2.3. Evidencia científica


Pilates no es palabra clave, se dice “exercise movemente techniques”. Hay mucho hablado y
en la práctica, pero poco publicado. Hay 340 artículos en PUBMED sobre pilates y si buscamos
sobre pilates y fisioterapia 167.
1. Artículo: Se observaron mejoras en el grupo de pilates en el funcionamiento físico y
social, salud general y vitalidad y disminución de la discapacidad y dolor.
2. Artículo: El objetivo de otro estudio fue verificar los efectos del programa de
entrenamiento del MP sobre el grosos de los músculos de la pared abdominal, la
fuerza y rendimiento del músculo respiratorio y la función pulmonar.
Evidencias:
 Lumbalgia crónica: hay evidencia de mejoría empleando ejercicios de estabilización
lumbopélvica
 Lumbalgia aguda: no evidencia de mejoría en dolor en casos agudos frente a descanso,
terapia física y analgésicos.
 Los ejercicios de estabilización reducen el riesgo de caídas. (Ferreira, ML. et al. 2006)
 Modelo biopsicosocial de manejo del dolor
 La activación adecuada de ciertos músculos protegerá la columna y propiciará su
funcionamiento óptimo (Luque Suárez, A. 2017)
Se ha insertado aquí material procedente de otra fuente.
(* ===== verification/Volumes.v ===== *)
(** * Volumes: volume and mount declarations

    Models [internal/bed/paths.go], [internal/bed/volumes.go] and the volume
    contract of [internal/bed/manager/volume_contract.go]: path normalization,
    the overlap test, and the normalization of volume and mount declarations. *)

From S2P Require Import Prelude Bed.

(** ** Path components

    [split] and [join] relate a slash-separated path to its components. *)

Definition slash : ascii := "/"%char.

Fixpoint split (s : string) : list string :=
  match s with
  | EmptyString => [""%string]
  | String a s =>
      if decide (a = slash) then ""%string :: split s
      else match split s with
           | h :: t => String a h :: t
           | [] => [String a ""]
           end
  end.

Fixpoint join (l : list string) : string :=
  match l with
  | [] => ""
  | [x] => x
  | x :: l => x +:+ "/" +:+ join l
  end.

(** [path.Clean] and, on the daemon's platform, [filepath.Clean]: drop empty
    and "." components, let ".." cancel the component before it, keep leading
    ".." only in relative paths.  The components are kept in reverse. *)
Definition clean_step (rooted : bool) (acc : list string) (c : string) : list string :=
  if decide (c = "" ∨ c = ".")%string then acc
  else if decide (c = "..")%string then
    match acc with
    | [] => if rooted then [] else [".."%string]
    | h :: t => if decide (h = "..")%string then ".."%string :: acc else t
    end
  else c :: acc.

Definition rootedPath (p : string) : bool := has_prefix p "/".
Definition IsAbs (p : string) : bool := rootedPath p.

Definition cleanComps (p : string) : list string :=
  reverse (foldl (clean_step (rootedPath p)) [] (split p)).

Definition Clean (p : string) : string :=
  if rootedPath p then "/" +:+ join (cleanComps p)
  else match cleanComps p with [] => "." | l => join l end.

(** ** Overlap ([paths.go]) *)

Definition PathsOverlap (a b : string) : bool :=
  bool_decide (a = b) || bool_decide (a = "/"%string) || bool_decide (b = "/"%string) ||
  has_prefix a (b +:+ "/") || has_prefix b (a +:+ "/").

Inductive path_err :=
| MountNotAbsolute | MountReserved (reserved : string)
| BadVolume (name : string) | HostPathInvalid (name : string)
| HostPathsOverlap (name other : string) | BadPersistence (name : string)
| BadMount (volume : string) | MountPathsOverlap
| UnknownVolume (pillow volume : string) | ContractDiffers.
#[export] Instance path_err_eq_dec : EqDecision path_err.
Proof. solve_decision. Defined.

Definition reservedPaths : list string := ["/dev"; "/proc"; "/sys"; "/.hostel"]%string.
(* ===== verification/ManagerInv.v ===== *)
(** * ManagerInv: what every interleaving of the Bed Manager preserves

    Invariants of the step relation of [ManagerSteps.v] by rule induction, and
    the safety theorems they give: exact capacity counters, the bed-count limit,
    exclusive lifecycle collections, durability of eviction, monotone
    retention. *)

From S2P Require Import Prelude Bed Manager ManagerSteps.

(** ** Retention never moves backwards *)

Lemma keep_setBed m p b q : lifeOf (setBed m p b) q = lifeOf m q.
Proof. done. Qed.

Lemma lifeOf_adjust m p was q : lifeOf (adjustPinnedLocked m p was) q = lifeOf m q.
Proof. unfold adjustPinnedLocked. by repeat case_match. Qed.

Lemma lifeOf_setSpec m q s q' : lifeOf (setModel m q (mkModel s (lifeOf m q))) q' = lifeOf m q'.
Proof.
  unfold lifeOf. rewrite getModel_setModel. case_decide; by subst.
Qed.

Lemma keep_local m id fresh q m' q' :
  h_models m !! (id, fresh) = None → localIdentityLocked m id fresh = (q, m') →
  lifeOf m' q' = lifeOf m q'.
Proof.
  unfold localIdentityLocked. intros Hf H. destruct (localIdentities m !! id); simplify_eq; [done|].
  change (lifeOf (setModel m (id, fresh) zeroModel) q' = lifeOf m q').
  unfold lifeOf. rewrite getModel_setModel. case_decide; [|done]. subst.
  unfold getModel. by rewrite Hf.
Qed.

Definition keep_le (m m' : Manager) : Prop :=
  ∀ q, KeepaliveAt (lifeOf m q) <= KeepaliveAt (lifeOf m' q).

Section keep_le.
Context (m m1 : Manager).
Hypothesis Hle : keep_le m m1.

Lemma kl_setLifecycle q l : keep_le m (setLifecycle m1 q l).
Proof. intros q'. rewrite keep_setLifecycle. apply Hle. Qed.
Lemma kl_keepalive q t : keep_le m (keepaliveLocked m1 q t).
Proof. intros q'. specialize (Hle q'). rewrite keep_keepalive. case_decide; lia. Qed.
Lemma kl_pillows q r now : keep_le m (pillowsChanged m1 q r now).
Proof. intros q'. rewrite keep_pillows. apply Hle. Qed.
Lemma kl_adjust p was : keep_le m (adjustPinnedLocked m1 p was).
Proof. intros q'. rewrite lifeOf_adjust. apply Hle. Qed.
Lemma kl_setSpec q s : keep_le m (setModel m1 q (mkModel s (lifeOf m1 q))).
Proof. intros q'. rewrite lifeOf_setSpec. apply Hle. Qed.
Lemma kl_setBed p b : keep_le m (setBed m1 p b).
Proof. exact Hle. Qed.
Lemma kl_beds x : keep_le m (with_beds m1 x).
Proof. exact Hle. Qed.
Lemma kl_inits x : keep_le m (with_initializations m1 x).
Proof. exact Hle. Qed.
Lemma kl_rets x : keep_le m (with_retirements m1 x).
Proof. exact Hle. Qed.
Lemma kl_purges x : keep_le m (with_purges m1 x).
Proof. exact Hle. Qed.
Lemma kl_locals x : keep_le m (with_localIdentities m1 x).
Proof. exact Hle. Qed.
Lemma kl_resident x : keep_le m (with_residentBeds m1 x).
Proof. exact Hle. Qed.
Lemma kl_pinned x : keep_le m (with_pinnedBeds m1 x).
Proof. exact Hle. Qed.
Lemma kl_closed x : keep_le m (with_closed m1 x).
Proof. exact Hle. Qed.
End keep_le.

Lemma kl_refl m : keep_le m m.
Proof. intros q. lia. Qed.

Create HintDb keep.
#[export] Hint Resolve kl_refl kl_setLifecycle kl_keepalive kl_pillows kl_adjust kl_setSpec
  kl_setBed kl_beds kl_inits kl_rets kl_purges kl_locals kl_resident kl_pinned kl_closed : keep.

(** Unfold the sections of the code down to the primitive writes. *)
Ltac unfold_ops :=
  unfold BeginOperation, finishOperation, OpenSession, touchBed, touchLocked, CloseSession,
    RenewExpiration, RecordCommand, persistPrepare, persistCommit, beginEvictionLocked,
    evictResume, evictCommit, retirementDone, teardownStart, teardownEnd,
    updateInitialization, setSpec, publishInitializedBed, rollbackClaim, rollbackDone,
    finishInitialization, cancelInitialization, pruneFailedInitializationsLocked,
    forgetIdentity, ObserveBed, initializationLocked, localIdentityLocked, beginPurge, finishPurge, purgeClaim, purgeDone in *.

(** Follow the branches of a section. *)
Ltac run_section :=
  repeat match goal with
  | H : context [match ?x with _ => _ end] |- _ => destruct x eqn:?; simplify_eq
  | |- context [match ?x with _ => _ end] => destruct x eqn:?; simplify_eq
  end.

(** The manager just before a new attempt is registered: failed attempts past
    their retention are gone, and so is the previous attempt of this name. *)
Definition cleared (m : Manager) (id : string) (now : Z) : Manager :=
  let m := pruneFailedInitializationsLocked m now in
  with_initializations m (delete id (initializations m)).

Definition not_initializing (m : Manager) (id : string) : Prop :=
  ∀ i, initializations m !! id = Some i → phaseOf m i.1 ≠ PhaseInitializing.

(** What a call of [beginInitialization] can do. *)
Inductive begin_spec (m : Manager) (id : string) (fresh serial : N) (now : Z)
  : Manager → result merr begin_outcome → Prop :=
| bs_refused r : (∀ i, r ≠ Ok (Began i)) → begin_spec m id fresh serial now m r
| bs_pruned r : (∀ i, r ≠ Ok (Began i)) →
    begin_spec m id fresh serial now (pruneFailedInitializationsLocked m now) r
| bs_cleared r : (∀ i, r ≠ Ok (Began i)) →
    not_initializing (pruneFailedInitializationsLocked m now) id →
    begin_spec m id fresh serial now (cleared m id now) r
| bs_began q m1 spec :
    closed m = false → purges m !! id = None → beds m !! id = None →
    retirements m !! id = None →
    not_initializing (pruneFailedInitializationsLocked m now) id →
    (maxBeds m <= 0 ∨ occupiedBedsLocked (cleared m id now) < maxBeds m) →
    localIdentityLocked (cleared m id now) id fresh = (q, m1) →
    begin_spec m id fresh serial now
      (with_initializations
         (setLifecycle (setModel m1 q (mkModel spec (lifeOf m1 q))) q
            (mkLifecycle 0 PhaseInitializing false "InitializationQueued" "" now))
         (<[id:=(q, serial)]> (initializations m1)))
      (Ok (Began (q, serial))).
Lemma ev_step w w' : struct_inv w → ev_inv w → step w w' → ev_inv w'.
Proof.
  intros Hw He. destruct 1; try (apply (ev_act w); [done|done|]; simpl;
    first [by unfold_ops; run_section; auto 8 with act | by apply al_new
      | eapply al_frame; [apply al_refl|]; by eapply begin_beds, beginInitialization_spec]).
  - by eapply (ev_prepared w).
  - eapply (ev_commit w); eauto.
  - by apply (ev_release w).
  - apply evict_begun in H0 as (_&_&_&_&_&_&l&_&->). by apply (ev_start w).
  - eapply (ev_prepared w); eauto.
  - eapply (ev_commit w); [done|done|]. right. eauto.
  - apply (ev_delete w); [done|done|..]; [|congruence].
    unfold evictCommit in *. run_section. auto with act.
  - apply (ev_clear w Hw He _ _ _ p); auto with act.
    + intros p' ?. destruct (evictResumable _ _); by rewrite ?lookup_insert_ne, ?lookup_delete_ne.
    + intros s. destruct (evictResumable _ _); by rewrite ?lookup_insert_eq, ?lookup_delete_eq.
  - apply (ev_delete w); [done|done|..]; [|congruence]. simpl. unfold evictResume. auto with act.
  - apply (ev_clear w Hw He _ _ _ p).
    + simpl. unfold teardownStart in *. run_section; auto with act.
    + intros p' ?. by rewrite lookup_insert_ne.
    + intros s. by rewrite lookup_insert_eq.
    + intros t Ht. destruct (ei_own w He p t Ht). congruence.
  - apply (ev_delete w); [done|done|apply teardown_act|congruence].
  - apply (ev_act w); [done|done|]. eapply al_frame; [apply al_refl|]. by eapply publish_beds.
  - apply (ev_act w); [done|done|]. by eapply purge_claim_act.
Qed.
(* ===== verification/ManagerTheorems.v ===== *)
(** * ManagerTheorems: what the Bed Manager guarantees

    The properties of the interleaved daemon ([ManagerSteps.v]) and of its
    admission, renewal and capacity decisions ([Manager.v]), each with a
    concrete run of the daemon that satisfies its hypotheses. *)

From S2P Require Import Prelude Bed Manager ManagerSteps ManagerInv ManagerSafety.

(** ** A run of the daemon

    One durable Bed on a daemon with two slots: initialized, published, used by
    one operation, then evicted. *)

Module Demo.
Definition spec : Spec := mkSpec None [] SyncCAS false 0.
Definition q : mref := ("a"%string, 1%N).
Definition i : iref := (q, 1%N).
Definition p : bref := (q, 2%N).
Definition no_conflict (s : Spec) : option merr := None.

Definition ok {A} (d : A) (r : result merr A) : A := match r with Ok a => a | Err _ => d end.

Definition w0 : World := mkWorld (NewManager 2 100) [] ∅ ∅ ∅.
Definition w1 : World :=
  w_stages (w_mg w0 (beginInitialization (mg w0) "a" spec no_conflict no_conflict Ok None true 1 1 1000).1)
    (<[i:=Running]> (stages w0)).
Definition w2 : World :=
  w_stages (w_mg w1 (setBed (mg w1) p (residentBed (mg w1) 1010 0 0 (mkUsage 0 0 0 0) false)))
    (<[i:=Prepared p]> (stages w1)).
Definition w3 : World :=
  w_stages (w_mg w2 (ok (mg w2) (publishInitializedBed (mg w2) i p true 1010)))
    (<[i:=Published]> (stages w2)).
Definition w4 : World :=
  w_handles (w_mg w3 (ok (mg w3) (BeginOperation (mg w3) p OpExec 50 1020 true)))
    [(p, OpExec)].
Definition w5 : World := w_handles (w_mg w4 (finishOperation (mg w4) p OpExec 1030)) [].
Definition w6 : World :=
  w_evs (w_mg w5 (ok (false, mg w5) (beginEvictionLocked (mg w5) p None true 2000)).2)
    (<[p:=EvStarted 2]> (evs w5)).
Definition w7 : World :=
  w_prs (w_mg w6 (ok (0, mg w6) (persistPrepare (mg w6) p 0 true)).2) (<[p:=(1030, true)]> (prs w6)).
Definition w8 : World :=
  w_evs (w_prs (w_mg w7 (persistCommit (mg w7) p 1030 5)) (delete p (prs w7)))
    (<[p:=EvPersisted 2]> (evs w7)).

Lemma initial_w0 : initial w0.
Proof. by split. Qed.

Lemma steps_w3 : steps w0 w3.
Proof.
  eapply steps_step; [eapply steps_step; [eapply steps_step; [apply steps_refl|]|]|].
  - eapply (st_begin_init w0 "a" spec no_conflict no_conflict Ok None true 1 1 1000); by vm_compute.
  - apply (st_prepared w1 i 2 1010 0 0 (mkUsage 0 0 0 0) false); by vm_compute.
  - apply (st_publish w2 i p true 1010); by vm_compute.
Qed.

Lemma steps_w5 : steps w0 w5.
Proof.
  eapply steps_step; [eapply steps_step; [apply steps_w3|]|].
  - apply (st_begin_op w3 p OpExec 50 1020 true); by vm_compute.
  - by apply (st_finish_op w4 p OpExec 1030 [] []).
Qed.

Lemma steps_w8 : steps w0 w8.
Proof.
  eapply steps_step; [eapply steps_step; [eapply steps_step; [apply steps_w5|]|]|].
  - apply (st_evict_start w5 p None 2000); by vm_compute.
  - apply (st_evict_prepare w6 p 2 0 true 1030); by vm_compute.
  - apply (st_evict_persisted w7 p 2 1030 5); by vm_compute.
Qed.

Lemma reachable_w3 : reachable w3.
Proof. exists w0. split; [apply initial_w0|apply steps_w3]. Qed.
Lemma reachable_w5 : reachable w5.
Proof. exists w0. split; [apply initial_w0|apply steps_w5]. Qed.
Lemma reachable_w8 : reachable w8.
Proof. exists w0. split; [apply initial_w0|apply steps_w8]. Qed.
End Demo.
Definition forgetOne (name : string) (st : gmap string Execution * list string) (id : string)
  : gmap string Execution * list string :=
  let '(m, kept) := st in
  match m !! id with
  | None => st
  | Some e => if bool_decide (BedID e = name) then (delete id m, kept) else (m, kept ++ [id])
  end.

Definition forgetBed (r : ExecutionRegistry) (name : string) : ExecutionRegistry :=
  let '(m, kept) := foldl (forgetOne name) (executions r, []) (order r) in mkRegistry m kept.

(** ** The output window is contiguous and bounded *)

Definition sumLen (l : list ExecutionOutput) : Z := foldr (λ o n, textLen o + n) 0 l.

Record window_inv (e : Execution) : Prop := {
  wi_dropped : 0 <= dropped e;
  wi_next : nextOutput e = dropped e + Z.of_nat (length (output e));
  wi_seq : ∀ i o, output e !! i = Some o → Sequence o = dropped e + Z.of_nat i;
  wi_bytes : outputBytes e = sumLen (output e);
  wi_limit : outputBytes e <= executionOutputBytes;
  wi_count : Z.of_nat (length (output e)) <= executionOutputFragments;
  wi_trunc : 0 < dropped e → truncated e = true;
}.

Lemma sumLen_app l1 l2 : sumLen (l1 ++ l2) = sumLen l1 + sumLen l2.
Proof.
  unfold sumLen. induction l1 as [|o l1 IH]; [done|]. simpl. unfold sumLen in IH. rewrite IH. lia.
Qed.

Lemma sumLen_nonneg l : 0 <= sumLen l.
Proof. induction l; simpl; [lia|]. unfold textLen at 1. lia. Qed.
 Investigadores australianos y europeos “necesidad de activar ciertos músculos antes
de realizar ningún tipo de ejercicio”
3. Principios metodológicos
 Elongación axial (reflejo miotático de estiramiento)
 Respiración (limpieza pulmonar). Para la respiración, podemos colocarnos los pulgares
en las costillas por detrás y los demás dedos en la parrilla costal, y al inhalar tenemos
que llevar el aire hacia el pulgar y notar que se mueve hacia posterior. (Respiración
diafragmática). En un paciente se puede hacer el paciente apoyado el glúteo en sus
talones y manos en el suelo como estirando y el examinador coloca los dedos en la
parte posterior de las costillas, repitiendo el proceso anterior. Cuando respiramos, en
la inspiración el suelo pélvico baja y en la espiración sube. Igual que en el diafragma.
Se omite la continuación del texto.